Considerando que o ex-juiz da Operação Lava Jato se tornou Ministro da Justiça do maior beneficiado pela condenação do ex-presidente Lula, o candidato eleito e atual Presidente.


Considerando as revelações trazidas pelo Intercept e outros meios de comunicação onde demonstram que o ex-juiz federal mantinha comunicação e orientação com uma das partes, mas não havia simetria com a outra parte.


Considerando que o imóvel objeto da acusação se situa no Estado de São Paulo e não no Paraná, e que, portanto, o julgamento deveria ter sido realizado naquela unidade da federação.
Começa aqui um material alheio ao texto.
Let o := combine tz_offset d opening.
Let c := combine tz_offset d closing.
Let w := mk_interval o c.
Let us := slot * minute.

Lemma free_intervals_in_window t : covers (free_intervals th w) t → o <= t < c.
Proof. rewrite free_intervals_bookable by done. intros [[Ht _] _]. exact Ht. Qed.

Lemma compute_day_blocks_length :
  length (compute_day duration slot th tz_offset opening closing d).(da_blocks) = slot_count us o c.
Proof.
  assert (length (all_slot_starts us o c) = slot_count us o c) as Hlen.
  { rewrite all_slot_starts_seq by (by apply slot_us_pos || by apply combine_le).
    by rewrite length_fmap, length_seq. }
  unfold compute_day; cbn [da_blocks]. case_match.
  - unfold generate_closed_blocks. rewrite length_fmap. exact Hlen.
  - unfold generate_blocks. rewrite length_imap. exact Hlen.
Qed.

(** A block of the day: where it lies and what its availability means. *)
Lemma compute_day_block i b :
  (compute_day duration slot th tz_offset opening closing d).(da_blocks) !! i = Some b →
  (i < slot_count us o c)%nat ∧
  b.(tb_start) = o + Z.of_nat i * us ∧ b.(tb_end) = b.(tb_start) + us ∧
  (b.(tb_available) = true ↔
    ∀ t, b.(tb_start) <= t < b.(tb_start) + Z.of_nat (slots_needed duration slot) * us →
         bookable th w t) ∧
  b.(tb_blocking_type) =
    (if b.(tb_available) then AVAILABLE
     else if (compute_day duration slot th tz_offset opening closing d).(da_is_closed)
     then OUTSIDE_WORKING_HOURS else BOOKING).
Proof.
  assert (0 < us) as Hus by by apply slot_us_pos. assert (o <= c) as Hoc by by apply combine_le.
  destruct (free_intervals_separated th w th_wf) as [Hfs Hfn].
  unfold compute_day; cbn [da_blocks da_is_closed]. fold o c w.
  destruct (effective_working th w) as [|iv ivs] eqn:Ew.
  - unfold generate_closed_blocks. rewrite list_lookup_fmap.
    fold us. rewrite all_slot_starts_lookup by done. case_decide; [|done].
    intros [= <-]. split_and!; try done. cbn [tb_available tb_start TimeBlock_new].
    split; [done|]. intros Hall. exfalso.
    assert (bookable th w (o + Z.of_nat i * us)) as [Hw _].
    { apply Hall. pose proof (slots_needed_pos duration slot). nia. }
    apply effective_working_spec in Hw; [|done]. rewrite Ew in Hw. by apply covers_nil in Hw.
  - rewrite generate_blocks_lookup by done. fold us. cbv zeta. case_decide; [|done].
    intros [= <-]. split; [done|].
    pose proof (slot_run_free (free_intervals th w) us o c i (slots_needed duration slot)
      Hus Hoc Hfs Hfn (slots_needed_pos _ _) free_intervals_in_window) as Hrun.
    cbv zeta in Hrun. setoid_rewrite (free_intervals_bookable th w _ th_wf) in Hrun.
    destruct (forallb _ _) eqn:Ef; cbn; split_and!; try done; rewrite <- Hrun; done.
Qed.
End day.

(** ** Claims *)

(** merging keeps the set of instants the intervals cover and leaves them
    sorted and pairwise detached (neither overlapping nor adjacent), whatever
    the input list. *)
Theorem merge_intervals_correct (l : list Interval) :
  same_set (merge_intervals l) l ∧ separated (merge_intervals l).
Proof. split; [apply merge_intervals_same_set|apply merge_intervals_separated]. Qed.

(** on merged inputs [subtract_intervals] computes the set difference
    working minus blocked, and its two-cursor loop again yields detached,
    non-empty intervals. *)
Theorem subtract_intervals_correct (ws bl : list Interval) :
  separated ws → Forall nonempty ws → separated bl → Forall nonempty bl →
  (∀ t, covers (subtract_intervals ws bl) t ↔ covers ws t ∧ ¬ covers bl t) ∧
  separated (subtract_intervals ws bl) ∧ Forall nonempty (subtract_intervals ws bl).
Proof.
  intros ????. split; [intros t; apply subtract_intervals_spec|apply subtract_intervals_separated];
    auto with ush.
Qed.

Lemma subtract_intervals_correct_witness :
  subtract_intervals [mk_interval 0 10; mk_interval 20 30] [mk_interval 5 22] =
    [mk_interval 0 5; mk_interval 22 30] ∧
  (∀ t, covers (subtract_intervals [mk_interval 0 10; mk_interval 20 30] [mk_interval 5 22]) t ↔
        covers [mk_interval 0 10; mk_interval 20 30] t ∧ ¬ covers [mk_interval 5 22] t).
Proof.
  split; [reflexivity|].
  apply (subtract_intervals_correct [mk_interval 0 10; mk_interval 20 30] [mk_interval 5 22]);
    repeat constructor.
Defined.

(** [intersect_intervals] computes the intersection of two sorted,
    non-overlapping lists. *)
Theorem intersect_intervals_correct (a b : list Interval) :
  ordered a → ordered b →
  ∀ t, covers (intersect_intervals a b) t ↔ covers a t ∧ covers b t.
Proof. intros ?? t. by apply intersect_intervals_spec. Qed.

Lemma intersect_intervals_correct_witness :
  intersect_intervals [mk_interval 0 10; mk_interval 20 30] [mk_interval 5 22] =
    [mk_interval 5 10; mk_interval 20 22] ∧
  (covers (intersect_intervals [mk_interval 0 10; mk_interval 20 30] [mk_interval 5 22]) 21 ↔
   covers [mk_interval 0 10; mk_interval 20 30] 21 ∧ covers [mk_interval 5 22] 21).
Proof.
  split; [reflexivity|].
  apply (intersect_intervals_correct [mk_interval 0 10; mk_interval 20 30] [mk_interval 5 22]);
    repeat constructor; simpl; lia.
Defined.
(** One accepted transition, and a run of the machine: the statuses requested
    of it in turn, stopping at the first refusal. *)
Inductive step `{StateMachine A} : A → A → Prop :=
  | step_intro s t : t ∈ VALID_TRANSITIONS s → step s t.

Fixpoint run `{StateMachine A} (s : A) (targets : list A) : result A :=
  match targets with
  | [] => Ok s
  | t :: ts => match transition_to s t with Ok s' => run s' ts | Raise e => Raise e end
  end.

(** ** Booking (app/booking/domain/value_objects.py, state_machine.py) *)
Module Booking.
Inductive BookingStatus :=
  | DRAFT | REQUESTED | PAYMENT_PENDING | CONFIRMED | CHECKED_IN | IN_PROGRESS
  | PAYMENT_FAILED | RESCHEDULE_REQUESTED | RESCHEDULE_APPROVED | CANCELLED
  | REFUNDED | COMPLETED | NO_SHOW | PARKED.

Definition BookingStatus_value (s : BookingStatus) : string :=
  match s with
  | DRAFT => "draft" | REQUESTED => "requested" | PAYMENT_PENDING => "payment_pending"
  | CONFIRMED => "confirmed" | CHECKED_IN => "checked_in" | IN_PROGRESS => "in_progress"
  | PAYMENT_FAILED => "payment_failed" | RESCHEDULE_REQUESTED => "reschedule_requested"
  | RESCHEDULE_APPROVED => "reschedule_approved" | CANCELLED => "cancelled"
  | REFUNDED => "refunded" | COMPLETED => "completed" | NO_SHOW => "no_show"
  | PARKED => "parked"
  end.

#[global] Instance BookingStatus_eq_dec : EqDecision BookingStatus.
Proof. solve_decision. Defined.

#[global, refine] Instance BookingStatus_enum : StrEnum BookingStatus := {
  members := [DRAFT; REQUESTED; PAYMENT_PENDING; CONFIRMED; CHECKED_IN; IN_PROGRESS;
    PAYMENT_FAILED; RESCHEDULE_REQUESTED; RESCHEDULE_APPROVED; CANCELLED; REFUNDED;
    COMPLETED; NO_SHOW; PARKED];
  value := BookingStatus_value }.
Proof.
  - intros []; by apply (bool_decide_unpack _).
  - by intros [] [].
Defined.

Definition transitions (s : BookingStatus) : list BookingStatus :=
  match s with
  | DRAFT => [CONFIRMED; PAYMENT_PENDING; REQUESTED; CANCELLED; PAYMENT_FAILED]
  | REQUESTED => [DRAFT; PAYMENT_PENDING; CONFIRMED; PAYMENT_FAILED; CANCELLED]
  | PAYMENT_PENDING => [CONFIRMED; PAYMENT_FAILED; CANCELLED]
  | CONFIRMED => [CHECKED_IN; IN_PROGRESS; RESCHEDULE_REQUESTED; CANCELLED; REFUNDED;
                  COMPLETED; NO_SHOW; PARKED]
  | CHECKED_IN => [IN_PROGRESS; COMPLETED; CANCELLED; NO_SHOW]
  | IN_PROGRESS => [COMPLETED; CANCELLED]
  | PAYMENT_FAILED => [PAYMENT_PENDING; CANCELLED]
  | RESCHEDULE_REQUESTED => [RESCHEDULE_APPROVED; CONFIRMED; CANCELLED; REFUNDED]
  | RESCHEDULE_APPROVED => [CONFIRMED; CANCELLED; REFUNDED]
  | PARKED => [CONFIRMED; CANCELLED; REFUNDED]
  | CANCELLED => [REFUNDED]
  | REFUNDED | COMPLETED | NO_SHOW => []
  end.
Considerando que vários juristas, brasileiros e estrangeiros, incluindo Susan Rose-Ackerman, professora de jurisprudência da Universidade de Yale, nos EUA, uma das maiores especialistas do mundo em combate à corrupção, qualificam Lula um preso político.
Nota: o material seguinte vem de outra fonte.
(* ===== verification/PyDate.v ===== *)
(** * Dates and times

    Python's [datetime] as the source uses it, and [to_local_tz] of
    app/common/utils.py.  A [datetime] is a wall clock in microseconds since
    1970-01-01T00:00 with its UTC offset, or without one when it is naive; after
    [to_local_tz] it is the instant alone, read in Kuwait, which is three hours
    ahead of UTC the whole year.  [fromisoformat] reads calendar dates with an
    optional time of day; week dates and the formats without separators, which
    Python accepts as well, count as unreadable. *)

From S2P Require Import Prelude Exceptions Effects Money Numbers Store PyText.
From Stdlib Require Import Ascii.
#[local] Open Scope Z_scope.

(** ** The calendar *)

(** The day of the month of a day number since 1970-01-01. *)
Definition day_of_month (days : Z) : Z :=
  let z := days + 719468 in
  let doe := z - z / 146097 * 146097 in
  let yoe := (doe - doe / 1460 + doe / 36524 - doe / 146096) / 365 in
  let doy := doe - (365 * yoe + yoe / 4 - yoe / 100) in
  let mp := (5 * doy + 2) / 153 in
  doy - (153 * mp + 2) / 5 + 1.

Definition civil (days : Z) : Z * Z * Z := (year_month days, day_of_month days).
(** The day number of a date; of a date that does not exist, some number. *)
Definition days_of (y m d : Z) : Z :=
  let y := if m <=? 2 then y - 1 else y in
  let era := y / 400 in
  let yoe := y mod 400 in
  let mp := (m + 9) mod 12 in
  era * 146097 + (yoe * 365 + yoe / 4 - yoe / 100 + ((153 * mp + 2) / 5 + d - 1)) - 719468.
(** The dates of the calendar. *)
Definition is_date (y m d : Z) : bool := (1 <=? y) && (civil (days_of y m d) ==? (y, m, d)).

(** ** datetime *)

Definition us_per_second : Z := 1000000.
Definition us_per_minute : Z := 60 * us_per_second.

Record datetime := mk_datetime { wall : Z; offset : option Z }.

#[export] Instance datetime_eq_dec : EqDecision datetime.
Proof. solve_decision. Defined.

(** [DEFAULT_TIMEZONE], Asia/Kuwait. *)
Definition KUWAIT : Z := 180 * us_per_minute.

(** [to_local_tz]: the instant; a naive value is Kuwait's wall clock. *)
Definition to_local_tz (dt : datetime) : Z := dt.(wall) - default KUWAIT dt.(offset).

(** [.date()] of a local value, as a day number, and of its time of day. *)
Definition local_day (t : Z) : Z := (t + KUWAIT) / us_per_day.
Definition time_of_day (t : Z) : Z := (t + KUWAIT) mod us_per_day.

(** ** ISO 8601 text *)

Definition date_text (day : Z) : string :=
  let '(y, m, d) := civil day in
  (fixed_width 4 y ++ "-" ++ fixed_width 2 m ++ "-" ++ fixed_width 2 d)%string.

(** [strftime("%H:%M:%S")] of the microseconds of a day. *)
Definition clock_text (us : Z) : string :=
  let s := us / us_per_second in
  (fixed_width 2 (s / 3600) ++ ":" ++ fixed_width 2 (s / 60 mod 60) ++ ":" ++ fixed_width 2 (s mod 60))%string.

(** [isoformat()] of an aware value; [off] is a whole number of minutes, not negative. *)
Definition isoformat (off : Z) (t : Z) : string :=
  let w := t + off in
  let us := w mod us_per_second in
  (date_text (w / us_per_day) ++ "T" ++ clock_text (w mod us_per_day) ++
   (if Z.eqb us 0 then "" else "." ++ fixed_width 6 us) ++
   "+" ++ fixed_width 2 (off / us_per_minute / 60)%Z ++ ":" ++ fixed_width 2 (off / us_per_minute mod 60)%Z)%string.
(** C33: a redemption request.  It is refused with a validation error, and
    nothing is written or sent, when the voucher is not active or partially
    redeemed, or the items are none, name a service that is not gifted, one
    that an earlier redemption used, or the same one twice.  Otherwise, unless
    the request fails on another part and is rolled back, the voucher gets one more redemption record, with exactly these items, and
    is redeemed (with one event) when every gifted service is used, partially
    redeemed while some remain.  The request the booking flow sends, the items
    and an existing booking, succeeds whenever the voucher admits it. *)
Theorem redemption_correct id u r actor s v :
  s.(vouchers) !! id = Some v → given u.(uv_redemption) = Some r →
  let '(res, s') := in_session (update_voucher id u actor) s in
  (¬ redeemable v r → res = Raise (err ValidationError) ∧ s' = s) ∧
  (res = Ok () → redeemable v r ∧
    ∃ v', s'.(vouchers) !! id = Some v' ∧
      v'.(gv_redemptions) = v.(gv_redemptions) ++ [redemption_record u r s.(now)] ∧
      v'.(gv_status) = (if decide (remaining_after v r = []) then value REDEEMED else value PARTIALLY_REDEEMED) ∧
      s'.(events) = s.(events) ++ (if decide (remaining_after v r = []) then [VoucherRedeemedEvent id] else [])) ∧
  (∀ b, u = redemption_request r b → redeemable v r → is_Some (s.(bookings) !! b) → res = Ok ()).
Proof.
  intros Hv Hr. destruct (in_session (update_voucher id u actor) s) as [res s'] eqn:E. split_and!.
  - intros Hno. rewrite (in_session_raise _ _ _ (redemption_refused id u r actor s v Hv Hr Hno)) in E.
    by simplify_eq.
  - intros ->. apply in_session_returns in E. destruct (decide (redeemable v r)) as [Hyes|Hno].
    2:{ by rewrite (redemption_refused id u r actor s v Hv Hr Hno) in E. }
    split; [done|]. pose proof (redemption_recorded id u r actor s v Hv Hr Hyes) as Hw.
    unfold wp in Hw. rewrite E in Hw. cbn [fst snd] in Hw. destruct (Hw eq_refl) as (v' & Hv' & Hcore & Hev).
    injection Hcore as Hst Hrd. exists v'. split_and!; [done|done| |].
    + rewrite Hst, derived_remaining. by case_decide.
    + rewrite Hev. unfold redemption_events. rewrite derived_remaining. by case_decide.
  - intros b -> Hyes Hb. pose proof (redemption_accepted id r b actor s v Hv Hyes Hb) as Hw.
    unfold wp in Hw. unfold in_session in E.
    destruct (update_voucher id (redemption_request r b) actor s) as [[[]|e] s1]; cbn [fst snd] in Hw;
      by simplify_eq.
Qed.
End scheduler.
REIVINDICAMOS, como medidas para que Estado Brasileiro assegure o respeito, a proteção e a garantia dos direitos do ex-presidente Lula à presunção de inocência e a um julgamento justo e imparcial, direitos inerentes à todos os seres humanos:

  1. Anulação do processo judicial.

  2. Declaração de suspeição do ex-juiz.

  3. Afastamento imediato do Ministro da Justiça e dos Procuradores envolvidos para lisura nas investigações.
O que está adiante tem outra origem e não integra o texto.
(* ===== verification/VoucherDelivery.v ===== *)
(** * Scheduled delivery of gift vouchers, and what the service misses

    A voucher bought for later waits until its time, is activated once, and the
    reconciler activates what the scheduler missed; the examples at the end
    show behaviour that departs from what the source documents. *)

From S2P Require Import Prelude Exceptions Effects StateMachines Money Numbers Store PyText Attribution.
From S2P Require Import VoucherSnapshot VoucherService VoucherLedger VoucherSpec.
Import Voucher GiftVoucherService.
#[local] Open Scope Z_scope.

(** ** Activation *)

(** The row a scheduled voucher becomes. *)
Definition delivered_row (t : Z) (d : option jdict) (v : GiftVoucher) : GiftVoucher :=
  attribute (v <| gv_status := value ACTIVE |> <| gv_delivered_at := Some t |>
    <| gv_expire_date := t + DELIVERY_VALIDITY |>
    <| gv_delivery_result :=
         Some (match d with
               | Some (x :: d) => x :: d
               | _ => [("delivered", JBool true); ("activated_at", JInt t); ("source", JStr "scheduler")]
               end) |>
    <| gv_update_history := v.(gv_update_history) ++
         [history "scheduled_delivery_activated" "scheduler" t (Some (value SCHEDULED)) (Some (value ACTIVE))] |>).

Lemma activate_run id d s v :
  s.(vouchers) !! id = Some v → links_ok s v →
  activate_scheduled_voucher id d s =
    if String.eqb v.(gv_status) (value SCHEDULED)
    then (Ok (), s <| vouchers := <[id := delivered_row s.(now) d v]> s.(vouchers) |>
                   <| events := s.(events) ++ [VoucherActiveEvent id] |>)
    else (Ok (), s).
Proof.
  intros Hv Hl. unfold activate_scheduled_voucher, get_by_id. row_runs. rewrite Hv. row_runs.
  destruct (v.(gv_status) in? _) eqn:E; breflect.
  { destruct (String.eqb _ _) eqn:E'; breflect; [|done].
    rewrite E' in E. rewrite elem_of_cons, list_elem_of_singleton in E. by destruct E. }
  destruct (String.eqb v.(gv_status) (value SCHEDULED)) eqn:E'; breflect; simpl; [|done].
  row_runs. rewrite (upd_voucher_first _ _ _ v Hv). voucher_runs.
  rewrite flush_with by exact Hl. cbn [emit_status_event]. voucher_runs. reflexivity.
Qed.

(** What the activation leaves is no longer scheduled. *)
Lemma delivered_row_facts t d v :
  let v' := delivered_row t d v in
  v'.(gv_status) = value ACTIVE ∧ v'.(gv_delivered_at) = Some t ∧
  v'.(gv_expire_date) = t + DELIVERY_VALIDITY ∧ v'.(gv_redemptions) = v.(gv_redemptions) ∧
  v'.(gv_secret_code) = v.(gv_secret_code) ∧ links v' = links v.
Proof. unfold delivered_row. split_and!; reflexivity. Qed.

(** the activation of a scheduled voucher makes it active and delivered
    now, valid for sixty days from now, and sends one event; repeating it, by
    the scheduler, the queue or the reconciler, at any later time, changes
    nothing and sends nothing.  A voucher in any other status is left alone. *)
Theorem activation_once id d s v :
  s.(vouchers) !! id = Some v → links_ok s v →
  let '(res, s') := activate_scheduled_voucher id d s in
  res = Ok () ∧
  (v.(gv_status) ≠ value SCHEDULED → s' = s) ∧
  (v.(gv_status) = value SCHEDULED →
     (∃ v', s'.(vouchers) = <[id := v']> s.(vouchers) ∧ v'.(gv_status) = value ACTIVE ∧
        v'.(gv_delivered_at) = Some s.(now) ∧ v'.(gv_expire_date) = s.(now) + DELIVERY_VALIDITY ∧
        v'.(gv_redemptions) = v.(gv_redemptions)) ∧
     s'.(events) = s.(events) ++ [VoucherActiveEvent id]) ∧
  (∀ d' t, activate_scheduled_voucher id d' (s' <| now := t |>) = (Ok (), s' <| now := t |>)).
Proof.
  intros Hv Hl. rewrite (activate_run id d s v Hv Hl).
  pose proof (delivered_row_facts s.(now) d v) as (H1 & H2 & H3 & H4 & _ & H6).
  destruct (String.eqb v.(gv_status) (value SCHEDULED)) eqn:E; breflect; split_and!; try done.
  - intros _. split; [|done]. by exists (delivered_row s.(now) d v).
  - intros d' t. erewrite activate_run; [|simpl; apply lookup_insert_eq|].
    + by rewrite H1.
    + exact Hl.
  - intros d' t. erewrite activate_run; [|exact Hv|exact Hl]. by rewrite (proj2 (String.eqb_neq _ _) E).
Qed.

(** ** The reconciler *)

Definition reconciler_result (t : Z) : option jdict :=
  Some [("delivered", JBool true); ("activated_at", JInt t); ("source", JStr "reconciler")].

Definition deliver_all (t : Z) (ids : list Z) (m : gmap Z GiftVoucher) : gmap Z GiftVoucher :=
  foldl (λ m id, alter (delivered_row t (reconciler_result t)) id m) m ids.

Lemma deliver_all_lookup t ids m j :
  NoDup ids →
  deliver_all t ids m !! j =
    if j in? ids then delivered_row t (reconciler_result t) <$> m !! j else m !! j.
Proof.
  revert m; induction ids as [|id ids IH]; intros m; [done|].
  intros [Hni Hnd]%NoDup_cons. cbn [deliver_all foldl]. change (foldl _ _ ids) with
    (deliver_all t ids (alter (delivered_row t (reconciler_result t)) id m)).
  rewrite IH by done. destruct (decide (j = id)) as [->|Hj].
  - rewrite (bool_decide_eq_false_2 _ Hni), bool_decide_eq_true_2 by apply list_elem_of_here.
    apply lookup_alter_eq.
  - rewrite lookup_alter_ne by done. destruct (decide (j ∈ ids)) as [Hin|Hin].
    + by rewrite !bool_decide_eq_true_2 by (try apply list_elem_of_further; done).
    + rewrite !bool_decide_eq_false_2; [done|by intros [?|?]%elem_of_cons|done].
Qed.

Lemma reconcile_loop_run ids acc s :
  NoDup ids →
  (∀ id, id ∈ ids → ∃ v, s.(vouchers) !! id = Some v ∧ v.(gv_status) = value SCHEDULED ∧ links_ok s v) →
  reconcile_loop ids acc s =
    (Ok (acc ++ ids), s <| vouchers := deliver_all s.(now) ids s.(vouchers) |>
                        <| events := s.(events) ++ (VoucherActiveEvent <$> ids) |>).
Proof.
  revert acc s; induction ids as [|id ids IH]; intros acc s Hnd Hids.
  { simpl. rewrite !app_nil_r. by destruct s. }
  apply NoDup_cons in Hnd as [Hni Hnd].
  destruct (Hids id (list_elem_of_here _ _)) as (v & Hv & Hs & Hl).
  cbn [reconcile_loop]. row_runs. unfold try_except. row_runs.
  change (Some _) with (reconciler_result s.(now)) at 1.
  rewrite (activate_run id _ s v Hv Hl), Hs, String.eqb_refl. cbn beta iota. rewrite ret_run. cbv beta iota.
  rewrite IH; [|done|].
  - rewrite <- app_assoc. cbn [app]. rewrite <- (alter_lookup _ _ id v Hv). f_equal.
    simpl. rewrite <- app_assoc. reflexivity.
  - intros j Hj. assert (j ≠ id) as Hne by (intros ->; done).
    destruct (Hids j (list_elem_of_further _ _ _ Hj)) as (w & Hw & Hws & Hwl).
    exists w. simpl. rewrite lookup_insert_ne by done. done.
Qed.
  4. Libertação imediata do ex-presidente.


Manifestamos, ainda, apoio aos jornalistas do Intercept, em especial ao jornalista Glenn Greenwald e sua família, ao direito à liberdade de imprensa, à liberdade de opinião e expressão.


A AbrePaz não tem posição político-partidária, e defende a justiça para todos sem distinção. No caso do ex-presidente Lula, cuja prisão alterou todo o processo eleitoral e resultou na eleição do atual presidente, a gravidade é ainda maior pois impactou a vida de todos os brasileiros e também de todo o planeta, diante da interdependência econômica, ecológica, política, etc, dos países.


Nos afirmam os Espíritos que ao sentimento da justiça “se misturam paixões que o alteram, como sucede à maior parte dos outros sentimentos naturais, fazendo que os homens vejam as coisas por um prisma falso” (1) e assim entendam a justiça de modos diferentes. Por isso o Espírita deve cultivar a verdade e a justiça com todos os seus esforços, e sempre dentro do campo democrático e de direito, compreendendo que “a justiça consiste em cada um respeitar os direitos dos demais.” (2)


O Espírita deve, portanto, defender o princípio “in dubio pro reo” constante no nosso Código Penal Art. 368, isto é, não havendo provas para a condenação o juiz deverá pôr o réu em liberdade.


Brasil, 20 de agosto de 2019

Associação Brasileira Espírita de Direitos Humanos e Cultura de Paz - AbrePaz

Diretoria Executiva


 

(1) Pergunta nº 874 de O Livro dos Espíritos. Allan Kardec.

(2) Pergunta nº 875 de O Livro dos Espíritos. Allan Kardec.